I don’t know about you, but that plot description sounds like all sorts of awesome to me. Alas, it’s in the execution where great ideas live or, like here, die. The writing is a collection of oh-so-bad dialogue and plot holes the size of, well, alien mutant manufacturing machines from outer space. You will not be dazzled by any of the acting.
The film also suffers from an oppressive amount of “style.” It’s sorta like steampunk gone bad, but not as good as that sounds, actually. Some of it is simply awesome to look at, but overall it’s just too much.

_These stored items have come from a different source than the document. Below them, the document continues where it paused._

(* ===== verification/Transcript.v ===== *)
(** * The transcript of an attempt

    [encode_transcript] of [session_protocol_v2.cpp] with the operations it
    names.  The transcript is what the browser signs, and both the context of
    the key derivation and the authenticated data of the delivered key; the
    theorem is that it determines every field of the attempt. *)

From S2P Require Import Prelude Bytes VaultCrypto Psa DeviceSession UserPresence.

Module Operation.
Inductive t :=
  | kTrustedBrowserUnlock | kInitialProvisioning | kRecovery | kBrowserReplacement | kVmkRekey.
#[global] Instance eq_dec : EqDecision t.
Proof. solve_decision. Defined.
End Operation.

(** The value of the enumerator. *)
Definition operation_code (operation : Operation.t) : Z :=
  match operation with
  | Operation.kTrustedBrowserUnlock => 1
  | Operation.kInitialProvisioning => 2
  | Operation.kRecovery => 3
  | Operation.kBrowserReplacement => 4
  | Operation.kVmkRekey => 5
  end.

Definition operation_name (operation : Operation.t) : string :=
  match operation with
  | Operation.kTrustedBrowserUnlock => "trusted_browser_unlock"
  | Operation.kInitialProvisioning => "initial_provisioning"
  | Operation.kRecovery => "recovery"
  | Operation.kBrowserReplacement => "browser_replacement"
  | Operation.kVmkRekey => "vmk_rekey"
  end.

Definition parse_operation (value : string) : option Operation.t :=
  if String.eqb value "trusted_browser_unlock" then Some Operation.kTrustedBrowserUnlock
  else if String.eqb value "initial_provisioning" then Some Operation.kInitialProvisioning
  else if String.eqb value "recovery" then Some Operation.kRecovery
  else if String.eqb value "browser_replacement" then Some Operation.kBrowserReplacement
  else if String.eqb value "vmk_rekey" then Some Operation.kVmkRekey
  else None.

Definition presence_operation (operation : Operation.t) : PresenceOperation :=
  match operation with
  | Operation.kTrustedBrowserUnlock => kPresenceTrustedBrowserUnlock
  | Operation.kInitialProvisioning => kPresenceInitialProvisioning
  | Operation.kRecovery => kPresenceRecovery
  | Operation.kBrowserReplacement => kPresenceBrowserReplacement
  | Operation.kVmkRekey => kPresenceVmkRekey
  end.

Definition kProtocolVersion : Z := 2.
Definition kTranscriptVersion : Z := 1.
Definition kSessionVaultIdBytes : nat := 16.
Definition kRegistrationIdBytes : nat := 16.
Definition kMaxDeviceIdBytes : nat := 64.
Definition kTranscriptFixedBytes : nat := 360.

Record TranscriptInput := mkTranscript {
  operation : Operation.t;
  device_id : bytes;
  vault_id : bytes;
  expected_generation : Z;
  registration_id : bytes;
  registration_epoch : Z;
  transcript_attempt_id : bytes;
  transcript_challenge : bytes;
  device_ephemeral_public_key : bytes;
  web_ephemeral_public_key : bytes;
  current_brk_public_key : bytes;
  proposed_brk_public_key : bytes;
}.

Definition append_u32 (out : bytes) (value : Z) : bytes :=
  out ++ [byte_at value 24; byte_at value 16; byte_at value 8; byte_at value 0].
Definition append_u64 (out : bytes) (value : Z) : bytes :=
  out ++ map (byte_at value) [56; 48; 40; 32; 24; 16; 8; 0].

Definition is_zero_public_key (key : bytes) : bool := all_zero key.

(** The fields each operation requires. *)
Definition transcript_operation_ok (input : TranscriptInput) : bool :=
  match operation input with
  | Operation.kTrustedBrowserUnlock | Operation.kVmkRekey =>
    negb (is_zero_public_key (current_brk_public_key input) || (registration_epoch input =? 0))
  | Operation.kInitialProvisioning =>
    negb (negb (is_zero_public_key (current_brk_public_key input))
          || is_zero_public_key (proposed_brk_public_key input)
          || negb (registration_epoch input =? 0))
  | Operation.kRecovery | Operation.kBrowserReplacement =>
    negb (is_zero_public_key (proposed_brk_public_key input))
  end.

Definition transcript_bytes (input : TranscriptInput) : bytes :=
  let output := str "M5AS" in
  let output := output ++ [kTranscriptVersion] in
  let output := output ++ [kProtocolVersion] in
  let output := output ++ [operation_code (operation input)] in
  let output := output ++ [u8 (Z.of_nat (length (device_id input)))] in
  let output := output ++ device_id input in
  let output := output ++ vault_id input in
  let output := append_u64 output (expected_generation input) in
  let output := output ++ registration_id input in
  let output := append_u32 output (registration_epoch input) in
  let output := output ++ transcript_attempt_id input in
  let output := output ++ transcript_challenge input in
  let output := output ++ device_ephemeral_public_key input in
  let output := output ++ web_ephemeral_public_key input in
  let output := output ++ current_brk_public_key input in
  output ++ proposed_brk_public_key input.

Section Transcript.
Context {K : Type} `{Psa K}.

Definition valid_optional_p256_identity (key : bytes) : K → bool * K := fn (
  leave_if (is_zero_public_key key) true;;
  call (valid_p256_public_key key)).

Definition encode_transcript (input : TranscriptInput) : K → option bytes * K := fn (
  leave_if (Nat.eqb (length (device_id input)) 0
            || Nat.ltb kMaxDeviceIdBytes (length (device_id input))) None;;
  device ← call (valid_p256_public_key (device_ephemeral_public_key input));
  leave_if (negb device) None;;
  web ← call (valid_p256_public_key (web_ephemeral_public_key input));
  leave_if (negb web) None;;
  current ← call (valid_optional_p256_identity (current_brk_public_key input));
  leave_if (negb current) None;;
  proposed ← call (valid_optional_p256_identity (proposed_brk_public_key input));
  leave_if (negb proposed) None;;
  leave_if (negb (transcript_operation_ok input)) None;;
  let output := transcript_bytes input in
  mret (if Nat.eqb (length output) (kTranscriptFixedBytes + length (device_id input))
        then Some output else None)).
End Transcript.

(** ** The names of the operations *)

Lemma parse_operation_spec value op : parse_operation value = Some op ↔ value = operation_name op.
Proof.
  unfold parse_operation. split.
  - repeat match goal with |- context [String.eqb value ?s] =>
      destruct (String.eqb_spec value s) as [->|]; [by intros [= <-]|] end. done.
  - intros ->. by destruct op.
Qed.

(** ** Binding *)

(** The arrays have their sizes and the integers their widths, by their types
    in the source. *)
Definition input_wf (input : TranscriptInput) : Prop :=
  length (vault_id input) = kSessionVaultIdBytes ∧
  is_u64 (expected_generation input) ∧
  length (registration_id input) = kRegistrationIdBytes ∧
  is_u32 (registration_epoch input) ∧
  length (transcript_attempt_id input) = kAttemptIdBytes ∧
  length (transcript_challenge input) = kDeviceChallengeBytes ∧
  length (device_ephemeral_public_key input) = kP256PublicKeyBytes ∧
  length (web_ephemeral_public_key input) = kP256PublicKeyBytes ∧
  length (current_brk_public_key input) = kP256PublicKeyBytes ∧
  length (proposed_brk_public_key input) = kP256PublicKeyBytes.

Lemma transcript_u32_be out v : append_u32 out v = out ++ be_bytes 4 v.
Proof. unfold append_u32. by rewrite <- be_bytes_loop. Qed.
Lemma transcript_u64_be out v : append_u64 out v = out ++ be_bytes 8 v.
Proof. unfold append_u64. by rewrite <- be_bytes_loop. Qed.

(** The transcript as the concatenation of its fields. *)
Definition transcript_fields (input : TranscriptInput) : list bytes :=
  [str "M5AS" ++ [kTranscriptVersion; kProtocolVersion; operation_code (operation input);
     u8 (Z.of_nat (length (device_id input)))];
   device_id input; vault_id input; be_bytes 8 (expected_generation input); registration_id input;
   be_bytes 4 (registration_epoch input); transcript_attempt_id input; transcript_challenge input;
   device_ephemeral_public_key input; web_ephemeral_public_key input;
   current_brk_public_key input; proposed_brk_public_key input].

Lemma transcript_bytes_fields input : transcript_bytes input = concat (transcript_fields input).
Proof.
  unfold transcript_bytes, transcript_fields. rewrite transcript_u32_be, transcript_u64_be.
  cbn [concat]. rewrite app_nil_r. by rewrite <- !app_assoc.
Qed.

Lemma transcript_length input :
  input_wf input →
  length (transcript_bytes input) = (kTranscriptFixedBytes + length (device_id input))%nat.
Proof.
  intros (H1 & _ & H2 & _ & H3 & H4 & H5 & H6 & H7 & H8).
  rewrite transcript_bytes_fields. unfold transcript_fields. cbn [concat].
  rewrite !length_app, !be_bytes_length, H1, H2, H3, H4, H5, H6, H7, H8. cbn. lia.
Qed.

Lemma concat_inj (l k : list bytes) :
  length <$> l = length <$> k → concat l = concat k → l = k.
Proof.
  revert k. induction l as [|x l IH]; intros [|y k] Hlen E; cbn in *; try done.
  injection Hlen as Hx Hl. apply app_inj_1 in E as [-> E]; [|done]. by rewrite (IH k).
Qed.

Lemma cons_inv {A} (x y : A) l k : x :: l = y :: k → x = y ∧ l = k.
Proof. by intros [= -> ->]. Qed.

Lemma transcript_bytes_inj i1 i2 :
  input_wf i1 → input_wf i2 →
  (length (device_id i1) ≤ kMaxDeviceIdBytes)%nat → (length (device_id i2) ≤ kMaxDeviceIdBytes)%nat →
  transcript_bytes i1 = transcript_bytes i2 → i1 = i2.
Proof.
  intros W1 W2 L1 L2 E. rewrite !transcript_bytes_fields in E.
  assert (Hd : length (device_id i1) = length (device_id i2)).
  { apply (f_equal (λ l, l !! 7%nat)) in E. unfold transcript_fields in E. cbn in E.
    injection E as E. unfold u8 in E. rewrite !land_ff in E. unfold kMaxDeviceIdBytes in *. lia. }
  destruct W1 as (? & Hg1 & ? & He1 & ? & ? & ? & ? & ? & ?).
  destruct W2 as (? & Hg2 & ? & He2 & ? & ? & ? & ? & ? & ?).
  apply concat_inj in E.
  2: { unfold transcript_fields. cbn [fmap list_fmap]. rewrite !length_app, !be_bytes_length. cbn [length]. congruence. }
  unfold transcript_fields in E.
  repeat (let Hf := fresh "Hf" in apply cons_inv in E as [Hf E]).
  unfold is_u64, u64_max, is_u32, u32_max in *.
  apply be_bytes_inj in Hf2; [|cbn; lia..]. apply be_bytes_inj in Hf4; [|cbn; lia..].
  assert (Hop : operation i1 = operation i2).
  { apply app_inv_head in Hf. do 2 apply cons_inv in Hf as [_ Hf]. apply cons_inv in Hf as [Hf _].
    by destruct (operation i1), (operation i2). }
  destruct i1, i2. cbn in *. congruence.
Qed.

Section TranscriptSpecs.
Context {K : Type} `{PsaLaws K}.

Lemma valid_optional_spec key k b k' :
  valid_optional_p256_identity key k = (b, k') →
  psa_keys k' = psa_keys k ∧ (b = true → is_zero_public_key key = true ∨ on_curve key).
Proof.
  intros E. unfold valid_optional_p256_identity in E. exec E.
  - split; [done|auto].
  - apply valid_p256_spec in E as [? Hc]. split; [done|]. intros Hb. right. by apply Hc.
Qed.

Lemma encode_transcript_spec input k r k' :
  encode_transcript input k = (r, k') →
  psa_keys k' = psa_keys k ∧
  ∀ t, r = Some t →
    t = transcript_bytes input ∧ (1 ≤ length (device_id input) ≤ kMaxDeviceIdBytes)%nat ∧
    length t = (kTranscriptFixedBytes + length (device_id input))%nat ∧
    transcript_operation_ok input = true ∧
    on_curve (device_ephemeral_public_key input) ∧ on_curve (web_ephemeral_public_key input).
Proof.
  intros E. unfold encode_transcript in E. exec E; try done.
  all: repeat match goal with
    | Hv : valid_p256_public_key _ _ = _ |- _ => apply valid_p256_spec in Hv as [? ?]
    | Hv : valid_optional_p256_identity _ _ = _ |- _ => apply valid_optional_spec in Hv as [? ?]
    end.
  all: split; [congruence|try done].
  intros t Ht. destruct (Nat.eqb (length (transcript_bytes input)) _) eqn:El; [|done].
  injection Ht as <-.
  apply orb_false_iff in Ec as [El1%Nat.eqb_neq El2%Nat.ltb_ge]. apply Nat.eqb_eq in El.
  repeat match goal with Hb : negb _ = false |- _ => apply negb_false_iff in Hb; subst end.
  split_and!; try done; try lia; intuition.
Qed.

(** C28: A transcript determines the attempt: two inputs, with arrays of their
    sizes, that encode to the same bytes agree on the operation, the device, the
    Vault and its expected generation, the registration and its epoch, the
    attempt, the challenge and all four public keys. *)
Theorem transcript_binding i1 i2 t (k1 k2 k1' k2' : K) :
  input_wf i1 → input_wf i2 →
  encode_transcript i1 k1 = (Some t, k1') → encode_transcript i2 k2 = (Some t, k2') →
  i1 = i2.
Proof.
  intros W1 W2 E1 E2.
  apply encode_transcript_spec in E1 as [_ H1]. destruct (H1 t eq_refl) as (Ht1 & [_ L1] & _).
  apply encode_transcript_spec in E2 as [_ H2]. destruct (H2 t eq_refl) as (Ht2 & [_ L2] & _).
  apply transcript_bytes_inj; congruence.
Qed.
End TranscriptSpecs.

An example is also a film high point: Our Heroic Band boards a shuttle that is powered by steam. You have big, sweaty men shoveling coal into furnaces, flight officers dressed in their British replica best, thick metal plates with rivets, tiny windscreens, oodles of strange dials and optics, etc. The boilers come up to pressure and they launch. Monks stand and point in reverence (I kid thee not). We have here a steam-powered aircraft chugging along like a steam-powered locomotive. It’s simply awesome. If the film had merely lived up to this sequence it would have been awesome.
There are gritty, grimy, gory grapplings galore. The mutants have a stabbing claw for one arm so they just hack humans up. They’re fast, love fog, and while appearing stupid can actually fly steam-powered aircraft. Stupid is as stupid does, go figure.
We are also left to figure out how the “ancient tribes,” armed with spears, swords, and animal hides, stopped the mutant horde from conquering the Earth while four major corporations with massive amounts of explosive armaments are helpless, opting to cut and run rather than stand, fight, and, er, win.
A pleasant surprise is the soundtrack by Richard Wells. Where has this guy been hiding? The music is excellent, a grand thumping score that would make Korngold proud. I’ve already grabbed the digital download from Amazon. Too bad that, like so many musical artists ahead of him, Wells’ music is squandered on a sub-standard film.
Ah well. Despite all that, Mutant Chronicles is a guilty pleasure. I might have to add it to the collection, right next to Wanted and Hitman and, yes, Battlefield Earth.